Tous les experts de la sécurité vous le diront : les cybercriminels se spécialisent, s'enrichissent, améliorent leurs techniques de fraude, développent de véritables modèles économiques basés sur la création et la propagation de malware bancaires toujours plus efficaces, toujours plus évolués et ciblant des volumes d'informations jamais atteints.

Et pourtant, en marge de cette course à l'innovation permanente issue de ce marché noir, le scammeur traditionnel (dit nigérian) continue d'appliquer les mêmes vieilles recettes d'ingénierie sociale, basées sur une duperie de premier niveau, sans ressource technologique ni maximisation des rendements, uniquement conçues autour de la confiance immédiate et naïve que certaines personnes accordent à la parole donnée. Sans même se préoccuper de la qualité générale des schémas d'escroquerie : anglais ou français approximatifs, sites Web de fausses banques de piètre qualité graphique... Le scammeur répand impertubablement ses promesses de récompenses à 6 chiffres (ou plus).

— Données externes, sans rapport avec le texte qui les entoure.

(** * sklearn_pandas.dataframe_mapper : a shallow embedding and its properties

    The development follows [sklearn_pandas/dataframe_mapper.py].
    Python objects are mutated in place; here every operation that can
    mutate an object returns the object's new value next to its outcome,
    and an outcome is either a value or the exception that was raised. *)

From Stdlib Require Import String.
From Stdlib Require Import List ZArith Arith Bool Lia.
Import ListNotations.
Open Scope string_scope.
Open Scope list_scope.
Open Scope nat_scope.

Set Implicit Arguments.
Set Warnings "-register-all".

(** ** Exceptions and outcomes *)

Inductive exn : Type :=
| ValueError (msg : string)
| AssertionError
| AttributeError (name : string)
| TypeError
| KeyError (key : string)
| IndexError
| OtherError (msg : string).

Inductive result (A : Type) : Type :=
| Ok (v : A)
| Raise (e : exn).

Arguments Ok {A} v.
Arguments Raise {A} e.

Definition bind {A B} (r : result A) (k : A -> result B) : result B :=
  match r with
  | Ok v => k v
  | Raise e => Raise e
  end.

Notation "x <- r ;; k" := (bind r (fun x => k))
  (at level 61, r at next level, right associativity).

Definition raised {A} (r : result A) : bool :=
  match r with Ok _ => false | Raise _ => true end.

(** An attribute of a Python object is either missing from the object's
    dictionary or bound to a value. *)
Inductive attr (A : Type) : Type :=
| Absent
| Present (v : A).

Arguments Absent {A}.
Arguments Present {A} v.

Definition getattr {A} (name : string) (a : attr A) : result A :=
  match a with
  | Present v => Ok v
  | Absent => Raise (AttributeError name)
  end.

(** ** numpy arrays and scipy sparse matrices

    A numpy array is its shape and its elements in row-major order.  A
    scipy sparse matrix always has two dimensions; its compressed storage is
    abstracted to the row-major list of its entries, the representation tag
    is what the mapper inspects.  Dimensions are unbounded naturals. *)

Inductive pyarray : Type :=
| NdArray (shape : list nat) (data : list Z)
| SpMatrix (nrows ncols : nat) (data : list Z).

(** [fea.shape] *)
Definition shape (a : pyarray) : list nat :=
  match a with
  | NdArray s _ => s
  | SpMatrix r c _ => [r; c]
  end.

Definition elements (a : pyarray) : list Z :=
  match a with
  | NdArray _ d => d
  | SpMatrix _ _ d => d
  end.

Definition ndim (a : pyarray) : nat := length (shape a).

(** [sparse.issparse(fea)] *)
Definition issparse (a : pyarray) : bool :=
  match a with
  | NdArray _ _ => false
  | SpMatrix _ _ _ => true
  end.

Definition size_of (s : list nat) : nat := fold_right Nat.mul 1 s.

(** The buffer holds exactly the elements the shape announces. *)
Definition well_shaped (a : pyarray) : bool :=
  length (elements a) =? size_of (shape a).

(** [a[i]] of a 1-d array and [a[i, j]] of a 2-d array or sparse matrix. *)
Definition item1 (a : pyarray) (i : nat) : Z := nth i (elements a) 0%Z.

Definition item2 (a : pyarray) (i j : nat) : Z :=
  match shape a with
  | [_; c] => nth (i * c + j) (elements a) 0%Z
  | _ => 0%Z
  end.

(** [np.array([fea])] : one more leading axis of length one. *)
Definition np_array_singleton (a : pyarray) : pyarray :=
  NdArray (1 :: shape a) (elements a).

(** [a.T] of a 2-d array: entry [(j, i)] of the result is entry [(i, j)] of
    [a].  The mapper transposes 2-d arrays only; other ranks are returned
    as they are. *)
Definition np_T (a : pyarray) : pyarray :=
  match a with
  | NdArray [r; c] d =>
      NdArray [c; r]
        (flat_map (fun j => map (fun i => nth (i * c + j) d 0%Z) (seq 0 r))
                  (seq 0 c))
  | _ => a
  end.

(** [a.shape[k]] *)
Definition shape_at (a : pyarray) (k : nat) : result nat :=
  match nth_error (shape a) k with
  | Some d => Ok d
  | None => Raise IndexError
  end.

(** [_handle_feature], lines 15-22. *)
Definition _handle_feature (fea : pyarray) : pyarray :=
  if length (shape fea) =? 1 then np_T (np_array_singleton fea) else fea.

(** *** Horizontal stacking *)

Fixpoint shape_eqb (s t : list nat) : bool :=
  match s, t with
  | [], [] => true
  | x :: s', y :: t' => (x =? y) && shape_eqb s' t'
  | _, _ => false
  end.

Definition remove_axis (k : nat) (s : list nat) : list nat :=
  firstn k s ++ skipn (S k) s.

Definition replace_axis (k d : nat) (s : list nat) : list nat :=
  firstn k s ++ d :: skipn (S k) s.

(** The [i]-th run of [size] consecutive elements of a buffer. *)
Definition chunk (i size : nat) (d : list Z) : list Z :=
  firstn size (skipn (i * size) d).

(** [np.concatenate(arrs, axis)] : the arrays must have the same number of
    dimensions, at least [axis + 1] of them, and the same shape off the
    axis; the result interleaves, for every index before the axis, the
    corresponding runs of every array.  Entries are copied as exact
    integers: the common number type numpy chooses keeps the integers
    [exact_value] describes. *)
Definition np_concatenate (axis : nat) (arrs : list pyarray) : result pyarray :=
  match arrs with
  | [] => Raise (ValueError "need at least one array to concatenate")
  | a0 :: _ =>
      if negb (forallb (fun a => ndim a =? ndim a0) arrs)
      then Raise (ValueError "all the input arrays must have same number of dimensions")
      else if ndim a0 <=? axis
      then Raise (ValueError "axis out of bounds")
      else if negb (forallb (fun a => shape_eqb (remove_axis axis (shape a))
                                              (remove_axis axis (shape a0))) arrs)
      then Raise (ValueError "all the input array dimensions off the axis must match")
      else
        let total := list_sum (map (fun a => nth axis (shape a) 0) arrs) in
        let outer := size_of (firstn axis (shape a0)) in
        Ok (NdArray (replace_axis axis total (shape a0))
              (flat_map (fun i =>
                 flat_map (fun a => chunk i (size_of (skipn axis (shape a))) (elements a)) arrs)
                 (seq 0 outer)))
  end.

(** [np.atleast_1d] *)
Definition atleast_1d (a : pyarray) : pyarray :=
  match shape a with
  | [] => NdArray [1] (elements a)
  | _ => a
  end.

(** [np.hstack(tup)] : along the first axis for 1-d arrays, along the second
    otherwise.  The mapper calls it only when no block is sparse. *)
Definition np_hstack (tup : list pyarray) : result pyarray :=
  let arrs := map atleast_1d tup in
  match arrs with
  | a0 :: _ => if ndim a0 =? 1 then np_concatenate 0 arrs else np_concatenate 1 arrs
  | [] => np_concatenate 1 arrs
  end.

(** The conversion [sparse.hstack] applies to every block: a sparse matrix
    is kept, a dense array with two axes is read as a matrix.  Dense blocks
    with another number of axes are treated differently by different
    versions of scipy; the properties below that speak of sparse
    combination are stated for blocks with two axes. *)
Definition as_sparse_block (a : pyarray) : result pyarray :=
  match a with
  | SpMatrix r c d => Ok (SpMatrix r c d)
  | NdArray [] d => Ok (SpMatrix 1 1 d)
  | NdArray [n] d => Ok (SpMatrix 1 n d)
  | NdArray [r; c] d => Ok (SpMatrix r c d)
  | NdArray _ _ => Raise TypeError
  end.

Fixpoint map_result {A B} (f : A -> result B) (l : list A) : result (list B) :=
  match l with
  | [] => Ok []
  | x :: l' => y <- f x ;; ys <- map_result f l' ;; Ok (y :: ys)
  end.

Definition nrows_of (a : pyarray) : nat := nth 0 (shape a) 0.
Definition ncols_of (a : pyarray) : nat := nth 1 (shape a) 0.

(** [sparse.hstack(blocks).tocsr()], for blocks with at least one row;
    blocks whose numbers of rows differ are refused. *)
Definition sparse_hstack (blocks : list pyarray) : result pyarray :=
  bs <- map_result as_sparse_block blocks ;;
  match bs with
  | [] => Raise (ValueError "blocks must be 2-D")
  | b0 :: _ =>
      if negb (forallb (fun b => nrows_of b =? nrows_of b0) bs)
      then Raise (ValueError "blocks have incompatible row dimensions")
      else
        Ok (SpMatrix (nrows_of b0) (list_sum (map ncols_of bs))
              (flat_map (fun i => flat_map (fun b => chunk i (ncols_of b) (elements b)) bs)
                        (seq 0 (nrows_of b0))))
  end.

(** [m.toarray()] *)
Definition toarray (a : pyarray) : pyarray :=
  NdArray (shape a) (elements a).

(** ** pandas containers

    A frame is its number of rows and its labelled columns; selection by
    name takes the first column that carries the label.  A label is a
    string, or the integer pandas gives to an unnamed column. *)

Inductive label : Type :=
| LStr (s : string)
| LInt (n : Z).

Definition label_is (name : string) (l : label) : bool :=
  match l with
  | LStr s => String.eqb s name
  | LInt _ => false
  end.

Record DataFrame : Type := mkFrame {
  df_nrows : nat;
  df_columns : list (label * list Z)
}.

Record Series : Type := mkSeries {
  s_name : option string;
  s_values : list Z
}.

(** [s.to_frame()] *)
Definition to_frame (s : Series) : DataFrame :=
  {| df_nrows := length (s_values s);
     df_columns :=
       [(match s_name s with Some n => LStr n | None => LInt 0 end, s_values s)] |}.

(** The column under a name.  The first column that carries the label is
    taken: on a frame with unique labels that is the column pandas selects;
    for a label carried twice pandas selects every such column, which this
    development does not model (see [unique_labels]). *)
Definition find_column (df : DataFrame) (name : string) : result (list Z) :=
  match find (fun c => label_is name (fst c)) (df_columns df) with
  | Some c => Ok (snd c)
  | None => Raise (KeyError name)
  end.

(** [df[name].values] *)
Definition column_values (df : DataFrame) (name : string) : result pyarray :=
  col <- find_column df name ;;
  Ok (NdArray [df_nrows df] col).

(** [df[names].values].  Entries are copied as exact integers; pandas
    brings columns of different number types to a common type, which keeps
    the integers [exact_value] describes. *)
Definition columns_values (df : DataFrame) (names : list string) : result pyarray :=
  cols <- map_result (find_column df) names ;;
  Ok (NdArray [df_nrows df; length names]
        (flat_map (fun i => map (fun col => nth i col 0%Z) cols) (seq 0 (df_nrows df)))).

(** A row record of a list input, and [x[cols]] on it. *)
Definition record : Type := list (string * Z).
(** For registries of the simpler model the two models of
    [discoverServers] return the same list. *)
Lemma discoverServers_agree (templates : gmap Tag TagTemplateSet)
    (defaultRegistryUrl : jsstring) (network : jsstring -> Registry)
    (simpler : jsstring -> Remote) (tags : list Tag)
    (options : option McpDiscoveryOptions) :
  (forall registryUrl, behavesAs (network registryUrl) (simpler registryUrl)) ->
  exists result,
    McpDiscovery.discoverServers localeCompare templates defaultRegistryUrl
      simpler tags options = Ok result
    /\ discoverServers localeCompare templates defaultRegistryUrl network
         tags options = Returns result.
Proof.
  intros Hb. unfold discoverServers, McpDiscovery.discoverServers.
  destruct options as [opts|]; [|eexists; split; reflexivity].
  destruct (default false (includeRemote opts));
    [|eexists; split; reflexivity].
  destruct (negb _); [|eexists; split; reflexivity].
  destruct (fetchRemoteServers_agree _ _ tags
              (default defaultRegistryUrl (remoteRegistryUrl opts))
              (default DEFAULT_REMOTE_TIMEOUT_MS (remoteTimeoutMs opts))
              (Hb (default defaultRegistryUrl (remoteRegistryUrl opts))))
    as (kept & entries & -> & -> & ->).
  eexists; split; reflexivity.
Qed.

End Discover.

(** The registry that never sends its body: the call never returns. *)
Lemma remote_fetch_is_bounded_up_to_the_headers_witness :
  discoverServers Samples.compareUnits Samples.templates []
    RegistrySamples.stalled [js "UNIVERSAL"] (Some Samples.remoteOptions)
  = NeverReturns.
Proof.
  assert (H1 : includeRemote Samples.remoteOptions = Some true)
    by reflexivity.
  assert (H2 : default [] (remoteRegistryUrl Samples.remoteOptions) <> [])
    by (vm_compute; discriminate).
  assert (H3 : bodyStalls
                 (default DEFAULT_REMOTE_TIMEOUT_MS
                    (remoteTimeoutMs Samples.remoteOptions))
                 (RegistrySamples.stalled
                    (default [] (remoteRegistryUrl Samples.remoteOptions)))).
  { exists 20, 200. split; [reflexivity | vm_compute; reflexivity]. }
  exact (proj2 (remote_fetch_is_bounded_up_to_the_headers
                  Samples.compareUnits Samples.templates []
                  RegistrySamples.stalled [js "UNIVERSAL"]
                  Samples.remoteOptions H1 H2) H3).
Defined.


(** An entry without a [tags] array makes the filter throw: the entry
    beside it, which has a requested tag and a new name, is lost with
    it, and the local servers are returned alone. *)
Example entry_without_tags_drops_the_rest :
  discoverServers Samples.compareUnits Samples.templates []
    (RegistrySamples.answering
       [RegistrySamples.noTagsJson; RegistrySamples.remoteOnlyJson])
    [js "UNIVERSAL"] (Some Samples.remoteOptions)
  = Returns [entryToRecommendation Samples.forgecraft (js "built-in")].
Proof. vm_compute. reflexivity. Qed.

(** Without the entry that has no [tags] the remote server is there. *)
Example entry_with_tags_is_kept :
  discoverServers Samples.compareUnits Samples.templates []
    (RegistrySamples.answering [RegistrySamples.remoteOnlyJson])
    [js "UNIVERSAL"] (Some Samples.remoteOptions)
  = Returns [entryToRecommendation Samples.forgecraft (js "built-in");
             entryToRecommendation Samples.remoteOnly (js "remote")].
Proof. vm_compute. reflexivity. Qed.

(** An entry with a requested tag and no name passes the filter, inside
    the [try], and reaches [deduplicateServers], outside of it. *)
Example nameless_entry_reaches_the_sort :
  discoverServers Samples.compareUnits Samples.templates []
    (RegistrySamples.answering [RegistrySamples.noNameJson])
    [js "UNIVERSAL"] (Some Samples.remoteOptions)
  = OutsideTypes [entryToRecommendation Samples.forgecraft (js "built-in")]
      [RegistrySamples.noNameJson].
Proof. vm_compute. reflexivity. Qed.

End RemoteRegistryFacts.

(* ===================================================================== *)
(** ** JavaScript objects: assignment and lookup *)
(* ===================================================================== *)

Module JsObjectFacts.
Import JsString JsObject McpDiscoveryFacts.

Section Objects.
Context {V : Type}.
Implicit Types (o : object V) (k : jsstring) (v : V).

Lemma get_Some_In o k v : get o k = Some v -> In (k, v) o.
Proof.
  unfold get. induction o as [|[k' v'] o IH]; simpl; [discriminate|].
  case_bool_decide as Hk; simpl in *.
  - intros [= <-]. left. now subst.
  - intros H. right. now apply IH.
Qed.

Lemma get_None o k : get o k = None <-> ~ In k (map fst o).
Proof.
  unfold get. induction o as [|[k' v'] o IH]; simpl; [tauto|].
  case_bool_decide as Hk; simpl in *.
  - split; [discriminate | tauto].
  - rewrite IH. tauto.
Qed.

Lemma In_get o k v :
  NoDup (map fst o) -> In (k, v) o -> get o k = Some v.
Proof.
  unfold get. induction o as [|[k' v'] o IH]; simpl; [tauto|].
  intros Hnd [Heq | Hin]; apply list.NoDup_cons in Hnd; destruct Hnd as [Hk Hnd].
  - inversion Heq; subst. now rewrite bool_decide_eq_true_2.
  - case_bool_decide as Hk'; simpl in *; [|now apply IH].
    subst. exfalso. apply Hk. apply list_elem_of_In.
    now apply (List.in_map fst) in Hin.
Qed.

Lemma map_fst_update o k v :
  map fst (map (fun kv : jsstring * V =>
                  if bool_decide (fst kv = k) then (k, v) else kv) o)
  = map fst o.
Proof.
  induction o as [|[k' v'] o IH]; simpl; [reflexivity|].
  rewrite IH. case_bool_decide; simpl in *; congruence.
Qed.

(** The keys after an assignment. *)
Lemma keys_set o k v :
  map fst (set o k v)
  = if bool_decide (k = js "__proto__") then map fst o
    else if bool_decide (k ∈ map fst o) then map fst o
    else map fst o ++ [k].
Proof.
  unfold set. case_bool_decide as Hp; [reflexivity|].
  case_bool_decide as Hs; case_bool_decide as Hin.
  - apply map_fst_update.
  - exfalso. destruct Hs as [x Hx]. apply Hin. apply list_elem_of_In.
    apply get_Some_In in Hx. now apply (List.in_map fst) in Hx.
  - exfalso. apply Hs. destruct (get o k) eqn:Hg; [eauto|].
    apply get_None in Hg. now apply list_elem_of_In in Hin.
  - now rewrite map_app.
Qed.

Lemma set_NoDup o k v : NoDup (map fst o) -> NoDup (map fst (set o k v)).
Proof.
  intros Hnd. rewrite keys_set.
  case_bool_decide; [exact Hnd|]. case_bool_decide as Hin; [exact Hnd|].
  apply list.NoDup_app. split; [exact Hnd|]. split.
  - intros x Hx Hx'. apply list_elem_of_singleton in Hx'. subst.
    now apply Hin.
  - apply NoDup_singleton.
Qed.

Lemma get_update o k v k' :
  get (map (fun kv : jsstring * V =>
              if bool_decide (fst kv = k) then (k, v) else kv) o) k'
  = if bool_decide (k' = k) then (fun _ => v) <$> get o k else get o k'.
Proof.
  unfold get. induction o as [|[k0 v0] o IH]; cbn [map List.find fst].
  - now destruct (bool_decide (k' = k)).
  - destruct (decide (k0 = k)) as [-> | H0].
    + rewrite (bool_decide_eq_true_2 (k = k) eq_refl). cbn [List.find fst].
      destruct (decide (k' = k)) as [-> | H1].
      * rewrite !(bool_decide_eq_true_2 (k = k) eq_refl). reflexivity.
      * rewrite (bool_decide_eq_false_2 (k = k')) by congruence.
        rewrite IH. now rewrite (bool_decide_eq_false_2 (k' = k)).
    + rewrite (bool_decide_eq_false_2 (k0 = k)) by exact H0.
      cbn [List.find fst].
      destruct (decide (k' = k)) as [-> | H1].
      * rewrite (bool_decide_eq_false_2 (k0 = k)) by exact H0.
        rewrite IH. now rewrite (bool_decide_eq_true_2 (k = k)).
      * destruct (decide (k0 = k')) as [-> | H2].
        -- rewrite (bool_decide_eq_true_2 (k' = k') eq_refl).
           now rewrite (bool_decide_eq_false_2 (k' = k)).
        -- rewrite (bool_decide_eq_false_2 (k0 = k')) by exact H2.
           rewrite IH. now rewrite (bool_decide_eq_false_2 (k' = k)).
Qed.

Lemma get_app o1 o2 k :
  get (o1 ++ o2) k = match get o1 k with Some v => Some v | None => get o2 k end.
Proof.
  unfold get. induction o1 as [|[k0 v0] o1 IH]; simpl; [reflexivity|].
  case_bool_decide; simpl; [reflexivity | exact IH].
Qed.

(** Reading after an assignment. *)
Lemma get_set o k v k' :
  k <> js "__proto__" ->
  get (set o k v) k' = if bool_decide (k' = k) then Some v else get o k'.
Proof.
  intros Hp. unfold set. rewrite bool_decide_eq_false_2 by exact Hp.
  case_bool_decide as Hs.
  - rewrite get_update. case_bool_decide; [|reflexivity].
    destruct Hs as [x ->]. reflexivity.
  - rewrite get_app. case_bool_decide as Hk.
    + subst k'. destruct (get o k) eqn:Hg; [exfalso; eauto|].
      unfold get. simpl. now rewrite bool_decide_eq_true_2.
    + destruct (get o k'); [reflexivity|].
      unfold get. simpl. now rewrite bool_decide_eq_false_2 by congruence.
Qed.

Lemma set_proto o v : set o (js "__proto__") v = o.
Proof. reflexivity. Qed.

Lemma assignAll_NoDup (kvs : list (jsstring * V)) :
  forall o, NoDup (map fst o) -> NoDup (map fst (assignAll o kvs)).
Proof.
  unfold assignAll. induction kvs as [|[k v] kvs IH]; intros o Hnd;
    [exact Hnd|].
  cbn [fold_left]. apply IH. now apply set_NoDup.
Qed.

Autour de cette pratique, on a vu se développer des communautés de chasseurs de scams (ou "scambaiters"), qui mordent volontairement à l'hameçon, dialoguent avec les escrocs, et tentent d'inverser le processus en trompant celui qui tentait de les tromper.



Une des plus belles réussites dans cet exercice est à mettre au crédit d'un certain Arthur Dent. Son challenge brillamment réussi a consisté à convaincre un scammeur de la nécessité de recopier à la main les 293 pages d'Harry Potter et la chambre des secrets, de les scanner et de les transmettre par email !

Cette performance date de 2006, mais ce type d'exploit est intemporel et en terme de "reverse-scam", on a rarement fait mieux.